DIRECTIONS FOR THIS TASK: Exactly reproduce the lines from the top of the entries below through the line containing "Definition ist (m", with both ends included.
--------
(* ===== verification/Idt.v ===== *)
(** Interrupt descriptor tables: x64_kenerl/kernel/idt.c and
    x86_kernel/kernel/idt.c with their headers.  The addresses of the entry
    points, which the assembly files define, are arguments. *)

From S2P Require Import Prelude Mem BitField.
#[local] Open Scope kernel_scope.

(** ** The 64-bit kernel *)

(** The entry points init_idt names; [inter_entry] are those of the processor's
    exceptions. *)
Record entries := Entries {
  general_interrupt_handler : Z;
  inter_entry : Z -> Z;
  clock_handler_entry : Z;
  IPI_TEST_handler_entry : Z;
  IPI_TEST_handler_entry1 : Z;
  lapic_timer_entry : Z;
  lapic_sched_broadcast_entry : Z
}.

Definition INTER_ID_TIMER : Z := 0x20.
Definition INTER_ID_IPI_TEST : Z := 0xA0.
Definition INTER_ID_IPI_TEST1 : Z := 0xA1.
Definition INTER_ID_LAPIC_TIMER : Z := 0xA2.
Definition INTER_ID_SCHED_BROADCAST : Z := 0xA3.
Definition INTER_ID_0X80 : Z := 0x80.

(** The fields of an [idt_item_t] at [item]. *)
Definition offset0 (m : mem) (item v : Z) : mem := st16 m item v.
Definition selector (m : mem) (item v : Z) : mem := st16 m (item + 2) v.
Definition ist (m : mem) (item v : Z) : mem := st8 m (item + 4) v.
Definition gate_type (m : mem) (item v : Z) : mem := stf m (item + 5) 0 4 v.
Definition segment_bit (m : mem) (item v : Z) : mem := stf m (item + 5) 4 1 v.
Definition dpl (m : mem) (item v : Z) : mem := stf m (item + 5) 5 2 v.
Definition present (m : mem) (item v : Z) : mem := stf m (item + 5) 7 1 v.
Definition offset1 (m : mem) (item v : Z) : mem := st16 m (item + 6) v.
Definition offset2 (m : mem) (item v : Z) : mem := st32 m (item + 8) v.

(** The ports and bytes [send_eoi] writes. *)
Definition PIC_M_CTRL : Z := 0x20.
Definition PIC_S_CTRL : Z := 0xa0.
Definition PIC_EOI : Z := 0x20.
Definition send_eoi (idt_index : Z) : list (Z * Z) :=
  if ((0x20 <=? idt_index) && (idt_index <? 0x28))%bool then [(PIC_M_CTRL, PIC_EOI)]
  else if ((0x28 <=? idt_index) && (idt_index <? 0x30))%bool
  then [(PIC_M_CTRL, PIC_EOI); (PIC_S_CTRL, PIC_EOI)]
  else [].
Definition clock_interrupt_handler : list (Z * Z) := send_eoi 0x20.

Section Idt64.
Variables (e : entries) (g_idtItems : Z).

(** The [switch]: the handler, which the case of 0x80 leaves as the round before
    had it, and the memory that case writes. *)
Definition choose (i handler : Z) (m : mem) (item : Z) : Z * mem :=
  if ((0 <=? i) && (i <=? 21))%bool then (inter_entry e i, m)
  else if i =? INTER_ID_TIMER then (clock_handler_entry e, m)
  else if i =? INTER_ID_0X80 then (handler, dpl m item 3)
  else if i =? INTER_ID_IPI_TEST then (IPI_TEST_handler_entry e, m)
  else if i =? INTER_ID_IPI_TEST1 then (IPI_TEST_handler_entry1 e, m)
  else if i =? INTER_ID_LAPIC_TIMER then (lapic_timer_entry e, m)
  else if i =? INTER_ID_SCHED_BROADCAST then (lapic_sched_broadcast_entry e, m)
  else (general_interrupt_handler e, m).

Definition fill_item (m : mem) (item handler : Z) : mem :=
  let m := offset0 m item (handler .& 0xffff) in
  let m := selector m item 0x18 in
  let m := ist m item 0 in
  let m := gate_type m item 14 in
  let m := segment_bit m item 0 in
  let m := dpl m item 0 in
  let m := present m item 1 in
  let m := offset1 m item ((handler .>> 16) .& 0xffff) in
  offset2 m item ((handler .>> 32) .& 0xffffffff).

Fixpoint items_loop (n : nat) (i handler : Z) (m : mem) : mem :=
  match n with
  | O => m
  | S n' =>
      let item := g_idtItems + 16 * i in
      let '(handler, m) := choose i handler m item in
      items_loop n' (i + 1) handler (fill_item m item handler)
  end.

(** Memory and the IDTR; the interrupt flag is set after it is loaded. *)
Definition init_idt (m : mem) : mem * (Z * Z) :=
  (items_loop 256 0 (general_interrupt_handler e) m, (256 * 16 - 1, g_idtItems)).
Definition init_ap_idt : Z * Z := (256 * 16 - 1, g_idtItems).
End Idt64.

(** ** The 32-bit kernel *)

Record x86_entries := X86Entries {
  interrupt_handle : Z;
  clock_handle : Z;
  key_board_handle : Z;
  syscall_handle : Z;
  assert_handle : Z
}.

Definition isr_offset_0_15 (m : mem) (item v : Z) : mem := st16 m item v.
Definition segment_selector (m : mem) (item v : Z) : mem := st16 m (item + 2) v.
Definition x86_type (m : mem) (item v : Z) : mem := stf m (item + 5) 0 4 v.
Definition x86_S (m : mem) (item v : Z) : mem := stf m (item + 5) 4 1 v.
Definition x86_DPL (m : mem) (item v : Z) : mem := stf m (item + 5) 5 2 v.
Definition x86_P (m : mem) (item v : Z) : mem := stf m (item + 5) 7 1 v.
Definition isr_offset_16_31 (m : mem) (item v : Z) : mem := st16 m (item + 6) v.

Section Idt32.
Variables (e : x86_entries) (g_idt_table : Z).

Definition x86_choose (i : Z) : Z :=
  if i =? 0x20 then clock_handle e
  else if i =? 0x21 then key_board_handle e
  else if i =? 0x80 then syscall_handle e
  else if i =? 0x81 then assert_handle e
  else interrupt_handle e.

Definition x86_fill_item (m : mem) (item i handle : Z) : mem :=
  let m := isr_offset_0_15 m item (handle .& 0xffff) in
  let m := isr_offset_16_31 m item ((handle .>> 16) .& 0xffff) in
  let m := segment_selector m item (1 .<< 3) in
  let m := x86_type m item 14 in
  let m := x86_S m item 0 in
  let m := x86_DPL m item (if i =? 0x80 then 3 else 0) in
  x86_P m item 1.

Fixpoint x86_items_loop (n : nat) (i : Z) (m : mem) : mem :=
  match n with
  | O => m
  | S n' => x86_items_loop n' (i + 1) (x86_fill_item m (g_idt_table + 8 * i) i (x86_choose i))
  end.

Definition x86_init_idt (m : mem) : mem * (Z * Z) :=
  (x86_items_loop 255 0 m, (255 * 8 - 1, u32 g_idt_table)).
End Idt32.

(** ** What the processor reads *)

Record gate := Gate { g_offset : Z; g_selector : Z; g_type : Z; g_S : Z; g_DPL : Z; g_P : Z }.

(** The high half of the offset and the interrupt stack entry of a 64-bit gate
    are part of it. *)
Definition load_gate64 (m : mem) (a : Z) : gate * Z :=
  (Gate (ld16 m a + 65536 * ld16 m (a + 6) + 4294967296 * ld32 m (a + 8)) (ld16 m (a + 2))
     (ldf m (a + 5) 0 4) (ldf m (a + 5) 4 1) (ldf m (a + 5) 5 2) (ldf m (a + 5) 7 1),
   ld8 m (a + 4)).
Definition load_gate32 (m : mem) (a : Z) : gate :=
  Gate (ld16 m a + 65536 * ld16 m (a + 6)) (ld16 m (a + 2))
    (ldf m (a + 5) 0 4) (ldf m (a + 5) 4 1) (ldf m (a + 5) 5 2) (ldf m (a + 5) 7 1).

(** An interrupt gate to [h] in the segment [sel], for callers of level [d]. *)
Definition int_gate (h sel d : Z) : gate := Gate h sel 14 0 d 1.

(** The handler of a vector. *)
Definition handler_of (e : entries) (i : Z) : Z :=
  if i <=? 21 then inter_entry e i
  else if i =? 0x20 then clock_handler_entry e
  else if i =? 0xA0 then IPI_TEST_handler_entry e
  else if i =? 0xA1 then IPI_TEST_handler_entry1 e
  else if i =? 0xA2 then lapic_timer_entry e
  else if i =? 0xA3 then lapic_sched_broadcast_entry e
  else general_interrupt_handler e.

(** ** Lemmas *)

Lemma land_16 v : v .& 0xffff = v mod 65536.
Proof. change 0xffff with (Z.ones 16). by rewrite Z.land_ones. Qed.
Lemma land_32 v : v .& 0xffffffff = v mod 4294967296.
Proof. change 0xffffffff with (Z.ones 32). by rewrite Z.land_ones. Qed.

Ltac item_fields :=
  unfold offset0, selector, ist, gate_type, segment_bit, dpl, present, offset1, offset2,
    isr_offset_0_15, segment_selector, x86_type, x86_S, x86_DPL, x86_P, isr_offset_16_31; cbv zeta.

Lemma fill_item_gate m item h : 0 <= h < 18446744073709551616 ->
  load_gate64 (fill_item m item h) item = (int_gate h 0x18 0, 0) /\
  forall a, a < item \/ item + 12 <= a -> ld8 (fill_item m item h) a = ld8 m a.
Proof.
  intros Hh. unfold fill_item. item_fields. split; [|intros a Ha; by fields].
  unfold load_gate64. fields. rewrite !land_16, land_32, !Z.shiftr_div_pow2 by lia.
  change (256 ^ Z.of_nat 2) with 65536. change (256 ^ Z.of_nat 4) with 4294967296.
  change (2 ^ 16) with 65536. change (2 ^ 32) with 4294967296. unfold int_gate.
  f_equal. f_equal. zlia.
Qed.

Lemma x86_fill_item_gate m item i h : 0 <= h < 4294967296 ->
  load_gate32 (x86_fill_item m item i h) item = int_gate h 8 (if i =? 0x80 then 3 else 0) /\
  forall a, a < item \/ item + 8 <= a -> ld8 (x86_fill_item m item i h) a = ld8 m a.
Proof.
  intros Hh. unfold x86_fill_item. item_fields. split; [|intros a Ha; by fields].
  unfold load_gate32. fields. rewrite !land_16, !Z.shiftr_div_pow2 by lia.
  change (256 ^ Z.of_nat 2) with 65536. change (2 ^ 16) with 65536. unfold int_gate.
  f_equal; [zlia|]. by destruct (i =? 128).
Qed.

Lemma choose_spec e i h m item : 0 <= i -> (i = 0x80 -> h = general_interrupt_handler e) ->
  fst (choose e i h m item) = handler_of e i /\
  forall a, a < item \/ item + 16 <= a -> ld8 (snd (choose e i h m item)) a = ld8 m a.
Proof.
  intros Hi Hh. unfold choose, handler_of, INTER_ID_TIMER, INTER_ID_0X80, INTER_ID_IPI_TEST,
    INTER_ID_IPI_TEST1, INTER_ID_LAPIC_TIMER, INTER_ID_SCHED_BROADCAST.
  destruct (Z.leb_spec 0 i), (Z.leb_spec i 21); try lia; cbn [andb]; [by split|].
  destruct (Z.eqb_spec i 0x20); [by split|]. destruct (Z.eqb_spec i 0x80) as [->|].
  - split; [by apply Hh|]. intros a Ha. unfold dpl. cbn [snd]. by fields.
  - repeat match goal with |- context [i =? ?k] => destruct (Z.eqb_spec i k); [by split|] end. by split.
Qed.

Lemma load_gate64_ext m1 m2 a : (forall x, a <= x < a + 12 -> ld8 m1 x = ld8 m2 x) ->
  load_gate64 m1 a = load_gate64 m2 a.
Proof.
  intros E. unfold load_gate64, ldf, ld16, ld32.
  rewrite !(ldn_ext _ m1 m2) by (intros; apply E; lia). by rewrite !E by lia.
Qed.

Lemma load_gate32_ext m1 m2 a : (forall x, a <= x < a + 8 -> ld8 m1 x = ld8 m2 x) ->
  load_gate32 m1 a = load_gate32 m2 a.
Proof.
  intros E. unfold load_gate32, ldf, ld16.
  rewrite !(ldn_ext _ m1 m2) by (intros; apply E; lia). by rewrite !E by lia.
Qed.

Lemma items_loop_spec e items n i h m :
  (forall j, 0 <= handler_of e j < 18446744073709551616) -> 0 <= i ->
  (i = 0 \/ h = handler_of e (i - 1)) ->
  let m' := items_loop e items n i h m in
  (forall j, i <= j < i + Z.of_nat n ->
     load_gate64 m' (items + 16 * j) = (int_gate (handler_of e j) 0x18 0, 0)) /\
  forall a, a < items + 16 * i \/ items + 16 * (i + Z.of_nat n) <= a -> ld8 m' a = ld8 m a.
Proof.
  intros Hb. revert i h m. induction n as [|n IH]; intros i h m Hi Hh m'; [split; [lia|done]|].
  unfold m'. cbn [items_loop]. set (item := items + 16 * i).
  destruct (choose_spec e i h m item Hi) as [Hc Hf].
  { intros ->. destruct Hh as [| ->]; [lia|done]. }
  destruct (choose e i h m item) as [h1 m1]. cbn [fst snd] in Hc, Hf. subst h1.
  destruct (fill_item_gate m1 item (handler_of e i) (Hb i)) as [Hg Hf'].
  destruct (IH (i + 1) (handler_of e i) (fill_item m1 item (handler_of e i))) as [IHg IHf];
    [lia|right; f_equal; lia|].
  split.
  - intros j Hj. destruct (decide (j = i)) as [->|Hne]; [|apply IHg; lia].
    rewrite <- Hg. apply load_gate64_ext. intros x Hx. apply IHf. unfold item in Hx. lia.
  - intros a Ha. unfold item in *. rewrite IHf, Hf', Hf by lia. done.
Qed.

(** C33: Every one of the 256 entries is a well-formed interrupt gate of the kernel's
    64-bit code segment to the handler of its vector; vector 0x80 too is closed
    to user mode, its privilege level being overwritten.  The IDTR covers the
    table, which is all that is written. *)
Theorem init_idt_correct e items m m' idtr :
  (forall j, 0 <= handler_of e j < 18446744073709551616) ->
  init_idt e items m = (m', idtr) ->
  (forall j, 0 <= j < 256 -> load_gate64 m' (items + 16 * j) = (int_gate (handler_of e j) 0x18 0, 0)) /\
  idtr = (16 * 256 - 1, items) /\ init_ap_idt items = idtr /\
  forall a, a < items \/ items + 4096 <= a -> ld8 m' a = ld8 m a.
Proof.
  intros Hb E. unfold init_idt in E. apply pair_equal_spec in E as [<- <-].
  destruct (items_loop_spec e items 256 0 (general_interrupt_handler e) m Hb) as [Hg Hf]; [lia|by left|].
  split; [intros j Hj; by apply Hg|]. split; [done|]. split; [done|]. intros a Ha. apply Hf. lia.
Qed.

Lemma x86_items_loop_spec e table n i m : (forall j, 0 <= x86_choose e j < 4294967296) ->
  let m' := x86_items_loop e table n i m in
  (forall j, i <= j < i + Z.of_nat n ->
     load_gate32 m' (table + 8 * j) = int_gate (x86_choose e j) 8 (if j =? 0x80 then 3 else 0)) /\
  forall a, a < table + 8 * i \/ table + 8 * (i + Z.of_nat n) <= a -> ld8 m' a = ld8 m a.
Proof.
  intros Hb. revert i m. induction n as [|n IH]; intros i m m'; [split; [lia|done]|].
  unfold m'. cbn [x86_items_loop].
  destruct (x86_fill_item_gate m (table + 8 * i) i _ (Hb i)) as [Hg Hf].
  destruct (IH (i + 1) (x86_fill_item m (table + 8 * i) i (x86_choose e i))) as [IHg IHf].
  split.
  - intros j Hj. destruct (decide (j = i)) as [->|Hne]; [|apply IHg; lia].
    rewrite <- Hg. apply load_gate32_ext. intros x Hx. apply IHf. lia.
  - intros a Ha. rewrite IHf, Hf by lia. done.
Qed.

(** The 32-bit table: the 255 entries are interrupt gates of the code segment,
    the system call's open to user mode and no other; the limit stops short of
    vector 255, which has no entry. *)
Theorem x86_init_idt_correct e table m m' idtr :
  (forall j, 0 <= x86_choose e j < 4294967296) -> 0 <= table < 4294967296 ->
  x86_init_idt e table m = (m', idtr) ->
  (forall j, 0 <= j < 255 ->
     load_gate32 m' (table + 8 * j) = int_gate (x86_choose e j) 8 (if j =? 0x80 then 3 else 0)) /\
  idtr = (2039, table) /\ (forall j, 0 <= j -> 8 * j + 7 <= fst idtr <-> j < 255) /\
  forall a, a < table \/ table + 2040 <= a -> ld8 m' a = ld8 m a.
Proof.
  intros Hb Ht E. unfold x86_init_idt in E. apply pair_equal_spec in E as [<- <-].
  destruct (x86_items_loop_spec e table 255 0 m Hb) as [Hg Hf].
  split; [intros j Hj; by apply Hg|]. rewrite u32_small by lia.
  split; [done|]. split; [cbn; lia|]. intros a Ha. apply Hf. lia.
Qed.

(** ** Witnesses *)

Definition demo_entries : entries :=
  Entries 0x100000 (fun i => 0x101000 + 16 * Z.min (Z.max i 0) 21) 0x102000 0x103000 0x104000 0x105000 0x106000.

Lemma init_idt_correct_witness :
  fst (load_gate64 (fst (init_idt demo_entries 0x200000 ∅)) (0x200000 + 16 * 0xA2)) =
    int_gate 0x105000 0x18 0.
Proof.
  destruct (init_idt_correct demo_entries 0x200000 ∅ (fst (init_idt demo_entries 0x200000 ∅))
    (snd (init_idt demo_entries 0x200000 ∅))) as (Hg & _).
  - intros j. unfold handler_of, demo_entries.
    repeat match goal with |- context [if ?b then _ else _] => destruct b end; cbn; lia.
  - exact (surjective_pairing _).
  - rewrite (Hg 0xA2) by lia. reflexivity.
Defined.

Lemma x86_init_idt_correct_witness :
  load_gate32 (fst (x86_init_idt (X86Entries 0x1000 0x2000 0x3000 0x4000 0x5000) 0x20000 ∅))
    (0x20000 + 8 * 0x80) = int_gate 0x4000 8 3.
Proof.
  destruct (x86_init_idt_correct (X86Entries 0x1000 0x2000 0x3000 0x4000 0x5000) 0x20000 ∅
    (fst (x86_init_idt (X86Entries 0x1000 0x2000 0x3000 0x4000 0x5000) 0x20000 ∅))
    (snd (x86_init_idt (X86Entries 0x1000 0x2000 0x3000 0x4000 0x5000) 0x20000 ∅)))
    as (Hg & _).
  - intros j. unfold x86_choose.
    repeat match goal with |- context [if ?b then _ else _] => destruct b end; cbn; lia.
  - lia.
  - exact (surjective_pairing _).
  - rewrite (Hg 0x80) by lia. reflexivity.
Defined.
--------
TASK RESULT:
(* ===== verification/Idt.v ===== *)
(** Interrupt descriptor tables: x64_kenerl/kernel/idt.c and
    x86_kernel/kernel/idt.c with their headers.  The addresses of the entry
    points, which the assembly files define, are arguments. *)

From S2P Require Import Prelude Mem BitField.
#[local] Open Scope kernel_scope.

(** ** The 64-bit kernel *)

(** The entry points init_idt names; [inter_entry] are those of the processor's
    exceptions. *)
Record entries := Entries {
  general_interrupt_handler : Z;
  inter_entry : Z -> Z;
  clock_handler_entry : Z;
  IPI_TEST_handler_entry : Z;
  IPI_TEST_handler_entry1 : Z;
  lapic_timer_entry : Z;
  lapic_sched_broadcast_entry : Z
}.

Definition INTER_ID_TIMER : Z := 0x20.
Definition INTER_ID_IPI_TEST : Z := 0xA0.
Definition INTER_ID_IPI_TEST1 : Z := 0xA1.
Definition INTER_ID_LAPIC_TIMER : Z := 0xA2.
Definition INTER_ID_SCHED_BROADCAST : Z := 0xA3.
Definition INTER_ID_0X80 : Z := 0x80.

(** The fields of an [idt_item_t] at [item]. *)
Definition offset0 (m : mem) (item v : Z) : mem := st16 m item v.
Definition selector (m : mem) (item v : Z) : mem := st16 m (item + 2) v.
Definition ist (m : mem) (item v : Z) : mem := st8 m (item + 4) v.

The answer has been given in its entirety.